A NIAH-style benchmark is included to test small LLMs (GPT-5.4-mini, Gemma 4, Claude Haiku) on retrieval accuracy. With 100 samples for each model, and both full-input and default `keep_bits=30` identifiers, the success rate is 100%. The context length is 32k tokens (calibrated for hex identifiers, then re-encoded for each encoding), and identifiers have 16 bytes of entropy.

See [`docs/benchmarks_niah.md`](docs/benchmarks_niah.md).

The synthetic NIAH benchmark was adapted from [NVIDIA/RULER](https://github.com/NVIDIA/RULER).

## How it works

`utf-token` encodes the underlying bytes directly. Each vocabulary ships two pre-built lookup tables, generated offline by [`scripts/process_token_vocab.py`](scripts/process_token_vocab.py): a large pair table indexed by either 15 or 16 bits (depending on how many clean tokens the vocabulary can supply) and a small tail table indexed by 8 bits.

For 15-bit pair tables (both shipped vocabs) the encoder treats the input as an MSB-first bitstream, splits it into 15-bit chunks for the pair table, and uses the tail table for any 1–8 bit residual at the end.
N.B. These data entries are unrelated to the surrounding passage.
(* ===== verification/ShardIssuance.v ===== *)
(** * Physical shards: expiry passes and the retry of an issuance

    The expirer's progress, and the gateway's answer to an IssueTickets command
    that the shard has already carried out, as the payment worker takes it. *)

From S2P Require Import Prelude Transaction SegmentMask BookingDomain Sharding PaymentDomain PaymentDb PaymentClaims PaymentFinalize PaymentControl PaymentWorker BookingDb Occupancy ShardDb ShardBooking ShardPayment ShardExpiry ShardLogic ShardDurable ShardInvariant ShardSafety ShardCalls ShardHistory ShardProperties ShardReplay.
Import ShardTypes.

(** ** Expiry *)

(** The holds a pass at [now] should expire. *)
Definition overdueHolds (now : Z) (d : Shard) : list (uuid * ResRow) := filter (fun kr => overdue now d kr.2 = true) (map_to_list (resv d)).

(** What failAction returns once it has asked for a compensation. *)
Definition compensated {P T} (x : res WErr unit * @WorkerWorld P T) (r : Result) : option WorkErr * @WorkerWorld P T * Result :=
  match x with
  | (Err e, ww') => (Some (FailFailed e), ww', r)
  | (Ok _, ww') => (None, ww', compensatingOne r)
  end.

Section Issuance.
Context {hashing : Hashing}.

Lemma overdue_fences now d d' r : fences d' = fences d -> overdue now d' r = overdue now d r.
Proof. unfold overdue. by intros ->. Qed.
Lemma overdueHolds_expired now d d' id r :
  fences d' = fences d -> resv d !! id = Some r -> overdue now d r = true -> resv d' = <[id := resTo Expired r]> (resv d) ->
  length (overdueHolds now d) = S (length (overdueHolds now d')).
Proof.
  intros Hf Hr Ho Hr'. unfold overdueHolds. rewrite Hr'.
  rewrite <- (map_to_list_delete (resv d) id r) by done.
  rewrite <- (map_to_list_delete (<[id := resTo Expired r]> (resv d)) id (resTo Expired r)) by apply lookup_insert_eq.
  rewrite delete_insert_eq, !filter_cons. simpl. rewrite decide_True by done. simpl. f_equal. f_equal.
  apply list_filter_iff. intros [q x]. simpl. by rewrite (overdue_fences now d d').
Qed.

Lemma expireOne_progress clk now name d b d' :
  ShInv d -> expireOne clk now name d = Ok (b, d') ->
  if b then length (overdueHolds now d) = S (length (overdueHolds now d')) else d' = d /\ overdueHolds now d = [].
Proof.
  intros Hi Hok. pose proof (durable_expireOne _ _ _ _ _ _ Hok) as Hdur. destruct b.
  - apply expireOne_Ok in Hok as (id & r & Hr & Hst & Hexp & Hopen & _ & _ & Hw); [|done].
    eapply overdueHolds_expired; [exact (du_fences _ _ Hdur)|exact Hr| |exact Hw]. unfold overdue. destruct Hopen as (f & -> & -> & ->).
    rewrite bool_decide_true, Z.eqb_refl by done. simpl. rewrite andb_true_r. by apply Z.leb_le.
  - unfold expireOne in Hok. apply sbind_Ok in Hok as (? & ? & [<- <-]%shard_Ok & Hok).
    destruct (expiryCandidate now d) as [[id r]|] eqn:Ec; [inv_S Hok; done|]. apply sret_Ok in Hok as [_ <-]. split; [done|].
    unfold expiryCandidate, overdueHolds in *. destruct (filter _ _) as [|x l] eqn:Ef; [done|]. exfalso.
    assert (Hin : x ∈ sortBy expiresBefore (x :: l)) by (apply elem_of_sortBy; left). by destruct (sortBy expiresBefore (x :: l)); [apply not_elem_of_nil in Hin|].
Qed.
Lemma expireLoop_progress n clk now name d k e d' :
  ShInv d -> expireLoop n clk now name d = ((k, e), d') ->
  length (overdueHolds now d) = (k + length (overdueHolds now d'))%nat /\ (k <= n)%nat /\ (e = None -> (k < n)%nat -> overdueHolds now d' = []).
Proof.
  revert d k e d'. induction n as [|n IH]; intros d k e d' Hi Hok; simpl in Hok; [injection Hok as <- <- <-; split_and!; lia|].
  destruct (expireOne clk now name d) as [[[|] d1]|e1] eqn:E.
  - destruct (expireLoop n clk now name d1) as [[k1 e1] d2] eqn:El. injection Hok as <- <- <-. pose proof (expireOne_progress _ _ _ _ _ _ Hi E) as Hp. simpl in Hp.
    destruct (IH d1 k1 e1 d2) as (H1 & H2 & H3); [by destruct (expireOne_sound _ _ _ _ _ _ Hi E)|done|]. split_and!; [lia..|]. intros -> Hlt. apply H3; [done|lia].
  - injection Hok as <- <- <-. destruct (expireOne_progress _ _ _ _ _ _ Hi E) as [-> Hnil]. rewrite Hnil. split_and!; [done|lia|done].
  - injection Hok as <- <- <-. split_and!; [done|lia|done].
Qed.

Context {C : Type} (claim : option (IssueTicketsCommand -> list uuid -> list string -> C -> res ShardErr unit * C)).

(** C24: a pass of the expirer that reports [n] holds has expired exactly [n]
    of the overdue holds of its shard, [limit] at most; a pass that ends
    without an error before its limit leaves no hold that is overdue under an
    open fence. *)
Theorem expirer_drains_overdue_holds limit clk now name l w n e fl' d d' :
  map_Forall (fun _ => pristine) w.1 -> (runCalls claim l w).1 !! name = Some d ->
  ProcessExpirations limit clk now name (runCalls claim l w).1 = ((n, e), fl') -> fl' !! name = Some d' ->
  length (overdueHolds now d) = (n + length (overdueHolds now d'))%nat /\ Z.of_nat n <= Z.max 0 limit /\
  (e = None -> Z.of_nat n < limit -> overdueHolds now d' = []).
Proof.
  intros Hp Hd Hok Hd'. pose proof (shardHistory_inv claim l w name d Hp Hd) as Hi. unfold ProcessExpirations in Hok. rewrite Hd in Hok.
  destruct (_ || _) eqn:Hb.
  - injection Hok as <- <- <-. assert (d' = d) as -> by congruence. split_and!; [done|lia|done].
  - destruct (expireLoop _ _ _ _ _) as [[k e0] d1] eqn:El. injection Hok as <- <- <-. rewrite lookup_insert_eq in Hd'. injection Hd' as ->.
    destruct (expireLoop_progress _ _ _ _ _ _ _ _ Hi El) as (H1 & H2 & H3). apply orb_false_iff in Hb as [Hb1%Z.ltb_ge _]. split_and!; [done|lia|].
    intros He Hlt. apply H3; [done|lia].
Qed.

(** ** The retry of an issuance *)
Lemma loadIssuance_issued c d v :
  Store.loadIssuanceReceipt c d = Ok (Some v) -> exists j o, orders d !! j = Some o /\ od_reservation o = ic_reservation c /\ od_status o = OIssued.
Proof.
  unfold Store.loadIssuanceReceipt. destruct (issuances d !! _) as [i|]; [|done]. destruct (_ || _); [done|]. destruct (preceipts d !! _) as [p|]; [|done].
  destruct (_ || _); [done|]. destruct (Store.paymentOrder _ _ _ _ _ d) as [o|] eqn:Eo; [|done]. apply paymentOrder_Some in Eo as [Ho Hr].
  destruct (_ || _) eqn:Hb; [done|]. intros _. bsplit. eauto.
Qed.
Lemma inPayment_status c r : Store.inPayment c r = true -> rv_status r = PaymentPending \/ rv_status r = PaymentReview.
Proof. unfold Store.inPayment, resIn. intros H. bsplit. set_solver. Qed.
Lemma payment_not_issued c d r v :
  ShInv d -> resv d !! ic_reservation c = Some r -> Store.inPayment c r = true -> Store.loadIssuanceReceipt c d = Ok (Some v) -> False.
Proof.
  intros Hi Hr Hpay (j & o & Ho & Hres & Hst)%loadIssuance_issued. destruct (in_orders _ Hi j o Ho) as (r0 & Hr0 & Hf). rewrite Hres in Hr0.
  assert (r0 = r) as -> by congruence. pose proof (of_status _ _ Hf) as Hp. rewrite Hst in Hp. apply bool_decide_eq_true in Hp.
  apply inPayment_status in Hpay as []; congruence.
Qed.
(** Issuing the tickets of a reservation in payment confirms it. *)
Lemma issueTx_confirms clk route c ids codes d v d' r :
  ShInv d -> Store.routedReservation route (ic_reservation c) d = Some r -> Store.inPayment c r = true ->
  Store.issueTx clk route c ids codes d = Ok (v, d') -> Store.routedReservation route (ic_reservation c) d' = Some (resTo Confirmed r).
Proof.
  intros Hi Hrr Hpay Hok. pose proof Hrr as (Hr & Hrun & Hgen)%routedReservation_Some. unfold Store.issueTx in Hok.
  apply sbind_Ok in Hok as (found & ? & [Hl <-]%reads_Ok & Hok). destruct found; [by destruct (payment_not_issued c d r i Hi Hr Hpay Hl)|].
  apply sbind_Ok in Hok as (? & ? & [_ <-]%reads_Ok & Hok). apply sbind_Ok in Hok as (found & ? & [Hl2 <-]%reads_Ok & Hok).
  destruct found; [by destruct (payment_not_issued c d r i Hi Hr Hpay Hl2)|]. apply sbind_Ok in Hok as (? & ? & [<- <-]%shard_Ok & Hok). rewrite Hrr in Hok.
  apply sbind_Ok in Hok as (? & ? & [_ <-]%guardS_Ok & Hok). apply sbind_Ok in Hok as (? & ? & [_ <-]%guardS_Ok & Hok). cbv zeta in Hok.
  destruct (Store.routedOrder _ _ _ _ _ _ d) as [o|] eqn:Eo; [|by apply raise_Ok in Hok]. apply routedOrder_Some in Eo as [Ho Hres].
  apply sbind_Ok in Hok as (? & ? & [_ <-]%guardS_Ok & Hok). apply inPayment_status in Hpay.
  eapply issueWrites_inv in Hok as [_ Hw]; [|done|exact Hr|done|done|apply bool_decide_eq_true; set_solver|exact Ho|done].
  unfold Store.routedReservation. rewrite Hw, lookup_insert_eq. simpl. by rewrite Hrun, Hgen, bool_decide_true, Z.eqb_refl.
Qed.

Lemma planTx_Ok route c d ids codes :
  Store.planTx route c d = Ok (ids, codes) -> exists r, Store.routedReservation route (ic_reservation c) d = Some r /\ Store.inPayment c r = true.
Proof.
  unfold Store.planTx. destruct (Store.routedReservation _ _ d) as [r|]; [|done]. destruct (_ || _) eqn:Hb; [done|]. bsplit. eauto.
Qed.

(** After an issuance the plan of the same command is refused. *)
Lemma issued_plan_refused router route clk c ids codes planned fl v fl1 :
  FleetInv fl -> Store.PlanTicketIssue router route c fl = Ok planned -> Store.IssueTickets router clk route c ids codes fl = (Ok v, fl1) ->
  Store.PlanTicketIssue router route c fl1 = Err (App ErrReservationNotPayable).
Proof.
  intros Hf Hplan Hok. unfold Store.PlanTicketIssue in *. destruct (negb _); [done|]. unfold Store.IssueTickets in Hok. destruct (negb _); [done|].
  apply inTx_Ok in Hok as (s & d & d' & Hres & Hd & Hm & ->). rewrite Hres in Hplan. simpl in Hplan. rewrite Hd in Hplan. destruct planned as [pi pc].
  apply planTx_Ok in Hplan as (r & Hr & Hpay). rewrite (resolve_shard _ _ _ _ (<[s := d']> fl) _ Hres) by (rewrite lookup_insert_eq; eauto). simpl.
  rewrite lookup_insert_eq. unfold Store.planTx. rewrite (issueTx_confirms _ _ _ _ _ _ _ _ _ (Hf s d Hd) Hr Hpay Hm).
  replace (Store.inPayment c (resTo Confirmed r)) with false by done. by rewrite orb_true_r.
Qed.

(** The answer of the gateway, and what the worker makes of it. *)
Definition planRefused : ShardErr := Gateway.joined ErrTicketPlanUnavailable (Gateway.plainErr (App ErrReservationNotPayable)).
Lemma planRefused_permanent : permanentShardError planRefused = true /\ shardFailureCategory planRefused = "shard_ticket_plan_failed"%string.
Proof. split; vm_compute; reflexivity. Qed.

Lemma gateway_issue_again router directory clk clk' claimer c fl codes codes' v fl1 codes1 :
  FleetInv fl -> (forall id, directory id true = directory id false) ->
  Gateway.IssueTickets router directory clk (Some claimer) c (fl, codes) = (Ok v, (fl1, codes1)) ->
  Gateway.IssueTickets (C := C) router directory clk' (Some claimer) c (fl1, codes') = (Err planRefused, (fl1, codes')).
Proof.
  intros Hf Hdir. unfold Gateway.IssueTickets. destruct (_ || _); [done|]. rewrite Hdir. destruct (directory (ic_reservation c) false) as [route|]; [|done].
  destruct (negb _) eqn:En; [done|]. destruct (Store.PlanTicketIssue router route c fl) as [[ids planned]|] eqn:Ep; [|done].
  destruct (claimer c ids planned codes) as [[[]|] codes2]; [|done].
  assert (Hst : forall fl2 o, Store.IssueTickets router clk route c ids planned fl = (o, fl2) -> (exists e, o = Err e /\ fl2 = fl) \/ exists v, o = Ok v).
  { intros fl2 [v2|e2]; [by eauto|]. unfold Store.IssueTickets, Store.inTx. intros H. left. exists e2. split; [done|]. repeat case_match; simplify_eq; done. }
  destruct (Store.IssueTickets router clk route c ids planned fl) as [o fl2] eqn:Ei. destruct (Hst fl2 o eq_refl) as [(e & -> & ->)|(v2 & ->)].
  - destruct (Gateway.staleOrFenced e); [|done]. rewrite Ei. done.
  - intros [= <- <- <-]. by rewrite (issued_plan_refused _ _ _ _ _ _ _ _ _ _ Hf Ep Ei).
Qed.

(** C25: once a shard has issued the tickets of a payment, sending the command
    again through the gateway is refused as not payable: the plan is computed
    before the receipt is looked up.  The worker takes the refusal for a
    permanent failure of the issuance, on whatever attempt, and so turns a
    retry of an action that had succeeded (its result not yet recorded in the
    control database) into a compensation: a refund of issued tickets. *)
Theorem issued_action_retry_compensates {P} router directory clk clk' claimer ic l w fl1 codes codes1 v
    (clock : nat -> Z) cfg now a (ww : @WorkerWorld P (Fleet * C)) r :
  map_Forall (fun _ => pristine) w.1 -> (forall id, directory id true = directory id false) ->
  Gateway.IssueTickets router directory clk (Some claimer) ic ((runCalls claim l w).1, codes) = (Ok v, (fl1, codes1)) ->
  validActionClaim a (cfg_worker cfg) = true -> ac_action a = ActionIssueTickets ic -> ac_lease a <> ""%string -> ww_shard ww = (fl1, codes1) ->
  let refusal := mkFailure "shard_ticket_plan_failed" zeroTime false false true in
  processAction clock (Gateway.workerGateway router directory clk' (Some claimer)) cfg now a ww r =
    compensated (tx clock (fun clk => FailAction clk a refusal) ww) r.
Proof.
  intros Hp Hdir Hok Hv Ha Hlease Hs refusal. assert (Hf : FleetInv (runCalls claim l w).1) by (intros s d Hd; by eapply shardHistory_inv).
  pose proof (gateway_issue_again router directory clk clk' claimer ic _ codes codes1 v fl1 codes1 Hf Hdir Hok) as Hagain.
  unfold processAction. rewrite Hv. simpl. unfold callShard. rewrite Hs, Ha. unfold callAction, mapRes. cbn [gwIssue Gateway.workerGateway]. rewrite Hagain. simpl.
  destruct planRefused_permanent as [-> ->]. rewrite orb_true_r. unfold failAction. unfold validActionClaim in Hv. bsplit.
  rewrite !bool_decide_false by done. simpl. rewrite Ha. simpl.
  replace (boundedCategory "shard_ticket_plan_failed") with "shard_ticket_plan_failed"%string by (vm_compute; reflexivity).
  destruct ww. simpl in *. subst. unfold compensated. by destruct (tx _ _ _) as [[]].
Qed.
End Issuance.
A 16-bit fast path is also implemented for any future vocabulary that can fill a 16-bit pair table under the curated `latin_16bit` recipe.

`IdTokenBiMap` keeps a forward map and a reverse map so the generated string can be resolved back to the original bytes later. Collisions can happen when different inputs produce the same encoded string, especially when `keep_bits` truncates them to a short prefix. When `IdTokenBiMap` sees that a new value would collide with an existing one, it deterministically moves to the next prefix until it finds an unused encoded string. The stored reverse map still points that generated string back to the original full input.